The Most Read Books for 2014

Children’s Fiction:
Pink Cupcake Magic by Katherine Brown Tegen
Tulip Loves Rex by Alyssa Satin Capucilli
Henny by Elizabeth Rose Stanton
Pete the Cat: Old Mac Donald Had a Farm by James Dean
Nelly Gnu and Daddy Too by Anna Dewdney
The Pigeon Needs a Bath by Mo Willems

Children’s Non-Fiction:
Big Book of Tractors by Rob Lloyd Jones
I Am Abraham Lincoln by Brad Meltzer
Mama Built a Nest by Jennifer Ward

Juvenile Fiction
Isabelle by Laurence Yep
High Time for Hereos by Mary Pope Osborne
The Journey Through Timeby Geronimo Stilton
My Life as a Joke by Janet Tashjian
The 26-story Treehouse by Andy Griffiths and Terry Denton
Mrs. Klute is a Hoot by Dan Gutman
Rarity and the Curious Case of Charity by G.M. Berrow

Judy’s Suggestion
The Boy on the Wooden Box by Leon Leyson
This is an exceptional story that gives a touching and disturbing account of a family’s survival during the Holocaust. Their survival was possible because of the courage and generosity of Oskar Schindle, a man well known today because of the book and film Shindler’s List. The story is told in the voice of the late Leon Leyson, the boy on the wooden box, and gives us an opportunity to get a glimpse of the mental and physical struggles his family faced in the brutal conditions of a concentration camp. His service in the U.S. military and his successful adult life serves as a tribute to his optimism and strength. Although this book is a juvenile book, this is a great read for everyone.

Unspoken: A Story From the Underground Railroad by Henry Cole
Unspoken is a quiet and moving story about a bond of courage and friendship between a young girl and a runaway slave during the Civil War. Because it is a wordless book, the heartrending pictures allow the reader to focus on the emotion and strength of the characters. I find something new every time I read this book and find that it is a great discussion starter on slavery in America and the compassion and courage found in one young girl as she cares for and saves a young man. Henry Cole ends his author’s note with the words, ‘I’m hoping you will write the words and make the story your own – filling in all that has been unspoken.”

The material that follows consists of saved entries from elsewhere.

Lemma AddService_ok r rs : services_ok rs → services_ok (AddService (MakeService r) rs).
Proof.
  intros Hrs k svc Hk. cbn in Hk. apply lookup_insert_Some in Hk as [[<- <-]|[_ Hk]]; [done|].
  by apply Hrs.
Qed.

Lemma handler_methods (ms : list (Method rtype)) acc mn m :
  foldl add_method acc ms !! mn = Some m →
  acc !! mn = Some m ∨ (m ∈ ms ∧ Method_Name m = mn ∧ looks_like_handler m = true).
Proof.
  revert acc. induction ms as [|m0 ms IH]; intros acc Hm; cbn in Hm; [by left|].
  apply IH in Hm as [Hm|(Hin & ? & ?)]; [|right; split; [by right|done]].
  unfold add_method in Hm. destruct (looks_like_handler m0) eqn:Hl; [|by left].
  apply lookup_insert_Some in Hm as [[<- <-]|[_ Hm]]; [|by left].
  right. split; [left|done].
Qed.

Lemma looks_like_handler_Ptr (m : Method rtype) :
  looks_like_handler m = true → ∃ p t, Ins m !! 2%nat = Some p ∧ in_Ptr p = Some t.
Proof.
  unfold looks_like_handler. rewrite negb_true_iff, !orb_false_iff. intros [[[_ Hlen] Hp] _].
  destruct (Ins m !! 2%nat) as [p|]; [|done]. exists p.
  apply bool_decide_eq_false in Hp. destruct (in_Ptr p) as [t|]; [by exists t|done].
Qed.

(** The only methods of a service are those of its receiver that can be called
    with an argument and a pointer to a reply. *)
Lemma MakeService_methods (r : Rcvr rtype) mn m :
  methods (MakeService r) !! mn = Some m →
  m ∈ Methods r ∧ Method_Name m = mn ∧ looks_like_handler m = true.
Proof.
  intros [Hm|Hm]%handler_methods; [by rewrite lookup_empty in Hm|done].
Qed.

Lemma split_no_dot s : LastIndex s "." = -1 → split_svcMeth s = Panic.
Proof. unfold split_svcMeth. intros ->. by rewrite decide_True by lia. Qed.

Lemma split_last_dot sn mn :
  LastIndex mn "." = -1 → split_svcMeth (sn +:+ "." +:+ mn) = Ok (sn, mn).
Proof.
  intros Hm. change ("." +:+ mn) with (String "."%char mn).
  unfold split_svcMeth. rewrite (LastIndex_dot sn mn Hm). rewrite decide_False by lia.
  by rewrite string_to_app, string_from_app.
Qed.
End Services.
(** ** The hints of a rejection *)

Lemma conflictScan_spec fuel rf term i :
  i - lastIncludedIndex rf <= Z.of_nat fuel →
  let r := conflictScan fuel rf term i in
  r <= i ∧ (lastIncludedIndex rf <= i → lastIncludedIndex rf <= r)
  ∧ (∀ j, r < j <= i → termAt rf j true = term)
  ∧ (r <= lastIncludedIndex rf ∨ termAt rf r true ≠ term).
Proof.
  revert i. induction fuel as [|fuel IH]; intros i Hf; cbn [conflictScan].
  { cbv zeta. split_and!; [lia|lia|intros; lia|left; lia]. }
  case_decide as Hc.
  - destruct (IH (i - 1)) as (H1 & H2 & H3 & H4); [lia|]. cbv zeta.
    split_and!; [lia|lia| |done]. intros j Hj.
    destruct (decide (j = i)) as [->|]; [tauto|]. apply H3. lia.
  - cbv zeta. split_and!; [lia|lia|intros; lia|].
    destruct (decide (i > lastIncludedIndex rf)); [tauto|left; lia].
Qed.
(* ===== verification/RaftAgreement.v ===== *)
(** * RaftAgreement: no two peers deliver different commands for one index

    The events of [RaftCluster], one by one, with the history they lead to, and
    the theorems: log matching, leader completeness, and the agreement of
    everything peers hand to their services.  The runs of [reach_log] include
    crashes, [Kill], snapshots of the service and their installation. *)
From stdpp Require Import base gmap fin_sets list_numbers option list.
From Stdlib Require Import ZArith Lia.
From S2P Require Import Prelude Labgob RaftTypes Raft RaftNode RaftCluster RaftElection RaftLog RaftApply RaftGhost RaftView RaftEffects RaftSafety.
#[local] Open Scope Z_scope.

Section RaftAgreement.
Context {C : Type} `{GobLaws (PersistentState C)}.
Notation Raft := (Raft C).
Notation World := (@World C).
Notation Packet := (@Packet C).
Notation Event := (@Event C).
Notation Entry := (LogEntry C).
Notation Ghost := (@Ghost C).
Implicit Types (rf : Raft) (w : World) (b : Ballots) (g : Ghost) (l L F : list Entry) (T : Z) (i p q c k : nat).

Notation same_upto i l1 l2 := (take (S i) l1 = take (S i) l2).

Lemma node_me n b g w i rf :
  SI n b g w → nodes w !! i = Some rf → me rf = i ∧ peers rf = n ∧ (i < n)%nat ∧ durable rf.
Proof.
  intros HSI Hi. destruct (inv_node _ _ _ (si_inv _ _ _ _ HSI) _ _ Hi) as (? & ? & ? & _).
  split_and!; [done|done| |done]. rewrite <- (inv_len _ _ _ (si_inv _ _ _ _ HSI)).
  by eapply lookup_lt_Some.
Qed.

(** ** Votes *)

(** A vote for a log that is not behind the voter's. *)
Lemma vote_good_log n b g g' p F rf (t : Z) L :
  GI n b g → NI n g p F rf → evolves g g' → gl g' = gl g → acc g' = acc g →
  (∀ T i, reaches T i F → reaches T i L) → vote_good n g' p t L.
Proof.
  intros Hg HN Hev Egl Eacc HL T i _ Hen Hch Ha. unfold has_entry in Hen. rewrite Egl in Hen.
  rewrite Eacc in Ha. pose proof Hen as (LT & e & HLT & _).
  apply HL. eapply holds_reaches; [exact Hg|apply HN|exact HLT|exact Hen|].
  eapply (ni_keeps _ _ _ _ _ HN); [done|exact Hen|by eapply could_choose_evolves|done].
Qed.

Lemma isLogUpToDate_reaches g rf F (L : list Entry) (li lt : Z) T i :
  view rf F → log_ok g F → li = len L - 1 → lt = last_term L → isLogUpToDate rf li lt = true →
  reaches T i F → reaches T i L.
Proof.
  intros Hv [Hd%lookup_lt_Some _] -> ->. unfold isLogUpToDate.
  rewrite (view_last_term _ _ Hv), (view_last _ _ Hv). unfold len, reaches. cbv zeta.
  case_decide; intros Hup%bool_decide_eq_true_1; lia.
Qed.

(** ** Standing for election *)
Lemma moves_stand i (t : Z) L g : moves_only g (g_stand i t L g) i.
Proof. split; cbn; [by intros; apply set_ct_ne|done|done]. Qed.

Lemma NI_stand n b g i F rf rf' :
  GI n b g → NI n g i F rf → view rf' F → lastIncludedIndex rf' <= commitIndex rf' →
  commitIndex rf' = commitIndex rf → CurrentTerm rf' = CurrentTerm rf + 1 → status rf' = Candidate →
  NI n (g_stand i (CurrentTerm rf') F g) i F rf' ∧ evolves g (g_stand i (CurrentTerm rf') F g) ∧
  terms_upto (CurrentTerm rf') F.
Proof.
  intros Hg HN Hvw Hlw Hci Ht Hst. pose proof HN as [_ _ Hps Hlg Htm Hcu Hk _ _ Hcm].
  assert (cl g !! (i, CurrentTerm rf') = None) as Hfresh.
  { destruct (cl g !! (i, CurrentTerm rf')) as [L0|] eqn:E; [|done].
    destruct (gi_cl _ _ _ Hg _ _ _ E). lia. }
  set (g' := g_stand i (CurrentTerm rf') F g).
  assert (evolves g g') as Hev by (apply evolves_stand; [lia|done]).
  assert (terms_upto (CurrentTerm rf') F) as Htm'.
  { intros j e Hj He. specialize (Htm j e Hj He). lia. }
  split; [|done]. split; rewrite ?Hci; try congruence.
  - lia.
  - by eapply log_ok_evolves.
  - done.
  - cbn. apply set_ct_eq.
  - by eapply (keeps_evolves n b g).
  - intros _. split; [lia|]. cbn. rewrite lookup_insert_eq. split; [done|]. intros Hw.
    destruct (gi_wn _ _ _ Hg _ _ Hw) as [L HL]. destruct (gi_won _ _ _ Hg _ _ HL) as (c & Hc & Hle & _).
    rewrite Hw in Hc. injection Hc as <-. lia.
  - eapply commit_ok_evolves; [exact Hev| |exact Hcm]. lia.
Qed.
(** What the applier hands over belongs to a log that goes on from this one. *)
Lemma applier_log n b g L w i rf :
  served n b g L w → nodes w !! i = Some rf →
  ∃ L', L `prefix_of` L' ∧ chosen_log n g L' ∧ (∀ c, c ∈ L' → P c) ∧
    lastApplied (fst (applyCommitted rf)) <= len L' ∧
    ∀ m, m ∈ sent_by (snd (applyCommitted rf)) →
      delivery L' m ∧ (CommandValid m = true → CommandIndex m <= commitIndex rf).
Proof.
  intros Hsv Hi. pose proof (sv_node _ _ _ _ _ Hsv _ _ Hi) as [Hla _].
  destruct (served_snapshot _ _ _ _ _ _ _ Hsv Hi) as (_ & Hlii & Hpos & Has & Hgood).
  destruct (si_node _ _ _ _ (sv_si _ _ _ _ _ Hsv) _ _ Hi) as [F HN].
  pose proof (applier_sends rf (NI_covered _ _ _ _ _ HN)) as Ht.
  pose proof (λ cmds, commands_chosen _ _ _ _ _ _ _ cmds Hsv Hi) as Hch.
  destruct (applyCommitted rf) as [rf' r]. cbn [fst snd] in *.
  destruct Ht as [(-> & -> & _)|[(Hs & -> & -> & _)|(Hl & Ha & -> & _ & Hlen & Hm)]].
  - exists L. split_and!; [done|apply Hsv|apply Hsv|done|]. intros m []%elem_of_nil.
  - exists L. split_and!; [done|apply Hsv|apply Hsv|lia|]. intros m ->%list_elem_of_singleton. split; [|done].
    assert (0 < lastIncludedIndex rf) by (destruct Hs; [lia|auto]). unfold delivery. cbn. auto.
  - assert (Forall (λ m, ∃ c, msg_Command m = Some c ∧ P c) (sent_by r)) as Hreal.
    { apply Forall_lookup_2. intros k m Hk. apply lookup_lt_Some in Hk as Hlt.
      destruct (Hm _ Hlt) as (x & Hx & Hk'). rewrite Hk in Hk'. injection Hk' as ->.
      unfold entry_at in Hx. case_decide; [|done]. apply at_index_Some in Hx as [_ Hx].
      eapply (gen_nodes _ _ (sv_genuine _ _ _ _ _ Hsv) _ _ Hi); [|exact Hx]. lia. }
    destruct (commands_of _ Hreal) as (cmds & Hcmds & HP). pose proof (Forall2_length _ _ _ Hcmds) as Hlc.
    destruct (Hch cmds) as [Hchosen Hat]; [done|intros k Hk; rewrite <- Hlc in Hk; destruct (Hm _ Hk) as (x & _ & ?); by exists x|].
    set (L2 := take _ L ++ cmds) in *.
    assert (commitIndex rf <= len L2) as Hlen2.
    { subst L2. rewrite len_app. unfold len in *. rewrite length_take. lia. }
    pose proof (chosen_log_prefix _ _ _ _ _ (si_g _ _ _ _ (sv_si _ _ _ _ _ Hsv)) (sv_chosen _ _ _ _ _ Hsv) Hchosen) as Hp1.
    pose proof (chosen_log_prefix _ _ _ _ _ (si_g _ _ _ _ (sv_si _ _ _ _ _ Hsv)) Hchosen (sv_chosen _ _ _ _ _ Hsv)) as Hp2.
    assert (∀ c, c ∈ L2 → P c) as HP2.
    { subst L2. intros c [Hc|?]%elem_of_app; [by apply Hsv, (elem_of_take_sub (Z.to_nat (lastApplied rf)))|auto]. }
    assert (∃ L', L `prefix_of` L' ∧ L2 `prefix_of` L' ∧ chosen_log n g L' ∧ ∀ c, c ∈ L' → P c) as (L' & HL & HL2 & Hc' & HP').
    { destruct (decide (length L <= length L2)%nat); [exists L2|exists L]; split_and!; auto; try done; [apply Hp2; lia|apply Hsv..]. }
    exists L'. split; [done|]. split; [done|]. split; [done|]. split; [apply prefix_length in HL2; unfold len in *; lia|].
    intros m [k Hk]%list_elem_of_lookup. apply lookup_lt_Some in Hk as Hlt.
    destruct (Hm _ Hlt) as (x & _ & Hk'). rewrite Hk in Hk'. injection Hk' as ->.
    destruct (Forall2_lookup_l _ _ _ _ _ Hcmds Hk) as (c & Hc & Hmc). cbn in Hmc.
    split; [|cbn; unfold len in *; lia]. split; [done|]. exists c. split; [|done]. cbn.
    eapply log_at_prefix; [exact HL2|]. by apply Hat.
Qed.
(** One turn of an applier: the next indices, up to the commit index. *)
Lemma turn_in_order n g D p F rf :
  NI n g p F rf → lastIncludedIndex rf = 0 → caught_up D p rf → in_order (msgs_of p D) →
  let batch := match snd (applyCommitted rf) with ApplySend msgs => msgs | _ => [] end in
  let rf' := fst (applyCommitted rf) in
  in_order (msgs_of p D ++ batch) ∧ applySnapshot rf' = false ∧ 0 <= lastApplied rf' ∧
  ∀ index, 0 < index <= lastApplied rf' → commits (msgs_of p D ++ batch) index.
Proof.
  intros HN Hlii (Hsn & H0la & Hc) Ho. unfold applyCommitted.
  assert (∀ index, 0 < index <= lastApplied rf → commits (msgs_of p D ++ []) index) as Hc'
    by (intros index Hi; apply commits_app; left; by apply Hc).
  case_decide as Hw; [cbn; rewrite app_nil_r in *; auto|].
  destruct (killed rf) eqn:Hk; [cbn; rewrite app_nil_r in *; auto|].
  rewrite (decide_False (P := _ ∨ _)) by (rewrite Hlii, Hsn; intros [?|?]; [lia|done]).
  cbn [fst snd applySnapshot lastApplied]. cbn -[entriesToApply].
  assert (lastApplied rf < commitIndex rf) as Hlt.
  { destruct (decide (commitIndex rf <= lastApplied rf)); [|lia]. by destruct Hw. }
  assert (commitIndex rf <= lastLogIndex rf) as Hcov.
  { pose proof (commit_ok_length _ _ _ _ _ (ni_commit _ _ _ _ _ HN)) as Hlen.
    rewrite (view_last _ _ (ni_view _ _ _ _ _ HN)). unfold len. lia. }
  set (d := Z.to_nat (commitIndex rf - lastApplied rf)).
  replace (commitIndex rf) with (lastApplied rf + 1 + Z.of_nat d - 1) by lia.
  assert (∀ k, (k < d)%nat → ∃ x, entriesToApply rf (lastApplied rf + 1) (lastApplied rf + 1 + Z.of_nat d - 1) !! k
    = Some (command_msg (lastApplied rf + 1 + Z.of_nat k) x)) as Hmsgs.
  { intros k Hkd. destruct (entriesToApply_lookup rf (lastApplied rf + 1) d k) as (e & _ & He); [lia|lia|done|by exists e]. }
  pose proof (entriesToApply_length rf (lastApplied rf + 1) d ltac:(lia) ltac:(lia)) as Hlen.
  split; [|split; [done|split; [lia|]]].
  - eapply (in_order_app _ _ (lastApplied rf + 1)); [done|intros index ?; apply Hc; lia|].
    intros k m Hm. destruct (Hmsgs k) as [e He]; [apply lookup_lt_Some in Hm; lia|].
    rewrite He in Hm. by injection Hm as <-.
  - intros index Hidx. apply commits_app. destruct (decide (index <= lastApplied rf)) as [|Hgt]; [left; apply Hc; lia|right].
    destruct (Hmsgs (Z.to_nat (index - lastApplied rf - 1))) as [e He]; [lia|].
    eexists. split; [by eapply list_elem_of_lookup_2|]. split; [done|]. cbn. lia.
Qed.

(** Only the turn of its applier hands something to a peer. *)
Lemma msgs_of_handed p w e :
  msgs_of p (handed w e) =
  match e with
  | EApply i =>
      if decide (i = p) then
        match nodes w !! p with
        | Some rf => match snd (applyCommitted rf) with ApplySend msgs => msgs | _ => [] end
        | None => []
        end
      else []
  | _ => []
  end.
Proof.
  destruct e as [| | | | |i| | | |]; try done. cbn [handed].
  assert (∀ msgs, msgs_of p ((λ m, (i, m)) <$> msgs) = if decide (i = p) then msgs else []) as Hm.
  { induction msgs as [|m msgs IH]; [by case_decide|]. rewrite fmap_cons, msgs_of_cons, IH. by case_decide. }
  destruct (nodes w !! i) as [rf|] eqn:Hi.
  - destruct (snd (applyCommitted rf)) as [| |msgs] eqn:Ha; rewrite ?Hm;
      (case_decide; [subst; rewrite Hi, Ha|]; done).
  - case_decide; [subst; by rewrite Hi|done].
Qed.

Definition cluster_ok n b w D : Prop :=
  plain w ∧ ∃ g, SI n b g w ∧ (∀ p m, (p, m) ∈ D → handed_ok n g m ∧ (p < n)%nat) ∧
    (∀ p, in_order (msgs_of p D)) ∧ ∀ p rf, nodes w !! p = Some rf → caught_up D p rf.

Lemma cluster_boot n w : boot n = Some w → cluster_ok n ∅ w [].
Proof.
  intros Hb. split; [by eapply plain_boot|]. exists no_ghost. split; [by apply boot_SI|]. split; [|split].
  - intros p m Hin. by apply elem_of_nil in Hin.
  - intros p k m Hk. done.
  - intros p rf Hp. apply boot_nodes in Hb as (_ & _ & _ & Hn). destruct (Hn _ _ Hp) as [gs Hm].
    cbn in Hm. injection Hm as <- _. split; [done|]. split; [done|]. cbn. lia.
Qed.

(** What one event adds to the messages of a peer. *)
Lemma event_turn n b g w D e p :
  SI n b g w → plain w → (∀ rf, nodes w !! p = Some rf → caught_up D p rf) → in_order (msgs_of p D) →
  in_order (msgs_of p D ++ msgs_of p (handed w e)) ∧
  ∀ rf, nodes w !! p = Some rf → e = EApply p → caught_up (D ++ handed w e) p (fst (applyCommitted rf)).
Proof.
  intros HSI Hpl Hc Ho. rewrite msgs_of_handed.
  assert (∀ rf, nodes w !! p = Some rf → ∃ F, NI n g p F rf ∧ lastIncludedIndex rf = 0) as Hnode.
  { intros rf Hp. destruct (si_node _ _ _ _ HSI _ _ Hp) as [F HN]. exists F.
    split; [done|]. by destruct (plain_node _ _ _ Hpl Hp). }
  split.
  - destruct e as [| | | | |i| | | |]; try (by rewrite app_nil_r).
    case_decide; [subst|by rewrite app_nil_r]. destruct (nodes w !! p) as [rf|] eqn:Hp; [|by rewrite app_nil_r].
    destruct (Hnode rf eq_refl) as (F & HN & Hi). by destruct (turn_in_order n g D p F rf HN Hi (Hc _ eq_refl) Ho).
  - intros rf Hp He. unfold caught_up. rewrite msgs_of_app, msgs_of_handed. subst e. rewrite decide_True, Hp by done.
    destruct (Hnode rf Hp) as (F & HN & Hi). by destruct (turn_in_order n g D p F rf HN Hi (Hc _ Hp) Ho).
Qed.

Lemma cluster_event n b w D e w' :
  cluster_ok n b w D → takes_snapshot e = false → exec w e = Some w' → ¬ revotes b w' →
  cluster_ok n (record_votes w' b) w' (D ++ handed w e).
Proof.
  intros (Hpl & g & HSI & HD & Ho & Hc) Hs Hx Hone. split; [by eapply plain_step|].
  destruct (plain_allowed _ _ _ _ _ HSI Hpl Hs) as [Hsa Hsd].
  destruct (exec_goes_on _ _ _ _ _ _ HSI Hsa Hsd Hx Hone) as (g' & Hev & HSI').
  exists g'. split; [done|]. split; [|split].
  - intros p m [Hin|Hin]%elem_of_app.
    + destruct (HD p m Hin). split; [by eapply handed_ok_evolves|done].
    + split; [by eapply handed_ok_evolves, handed_event|].
      apply elem_of_msgs_of in Hin. rewrite msgs_of_handed in Hin.
      destruct e as [| | | | |i| | | |]; try (by apply elem_of_nil in Hin).
      case_decide; [|by apply elem_of_nil in Hin].
      destruct (nodes w !! p) as [rf|] eqn:Hp; [|by apply elem_of_nil in Hin].
      by destruct (node_me _ _ _ _ _ _ HSI Hp) as (_ & _ & ? & _).
  - intros p. rewrite msgs_of_app. by apply (event_turn n b g w D e p HSI Hpl (Hc p) (Ho p)).
  - intros p rf' Hp'. destruct (event_appliers _ _ _ _ _ Hpl Hs Hx Hp') as (rf & Hp & Hcase).
    destruct (Hc _ _ Hp) as (Hsn & Hla & Hcm).
    destruct Hcase as [[Ea Eap]|[[Ea Eap]|[E ->]]].
    + unfold caught_up. rewrite msgs_of_app, Ea, Eap. split; [done|]. split; [done|].
      intros index Hi. apply commits_app. left. by apply Hcm.
    + unfold caught_up. rewrite Ea, Eap. split; [done|]. split; [done|]. lia.
    + by apply (event_turn n b g w D e p HSI Hpl (Hc p) (Ho p)).
Qed.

Open Very Carefully: A Book with a Bite by Nick Bromly and Its a Tiger! By David LaRochelle
If you are looking for a laugh out-loud story you need to pick up this book and share it with a child. Although it starts out as a retelling of The Ugly Duckling the story is soon taken over by an annoying crocodile. The storyteller does not have time to be concerned about his story; he has to get rid of a pesky crocodile. The end of the story has the crocodile leaving the book in an unconventional way as he chews his way out of the cover of the book. Where has he gone? The book it’s a Tiger has an unexpected resolution to this dilemma.

Its a Tiger is delightfully illustrated by Jeremy Tankard, and if you haven’t discovered his work yet, you are in for a treat. Its a Tiger is energetic and fun-filled as a young boy takes his readers through a forest and no matter where he goes he runs into a very frightening tiger. With bold colors and delightfully illustrated creations even the most inattentive listener will be engaged. The end of the book, when paired with Open Very Carefully, will guarantee a story time that will leave your audience laughing right along with you.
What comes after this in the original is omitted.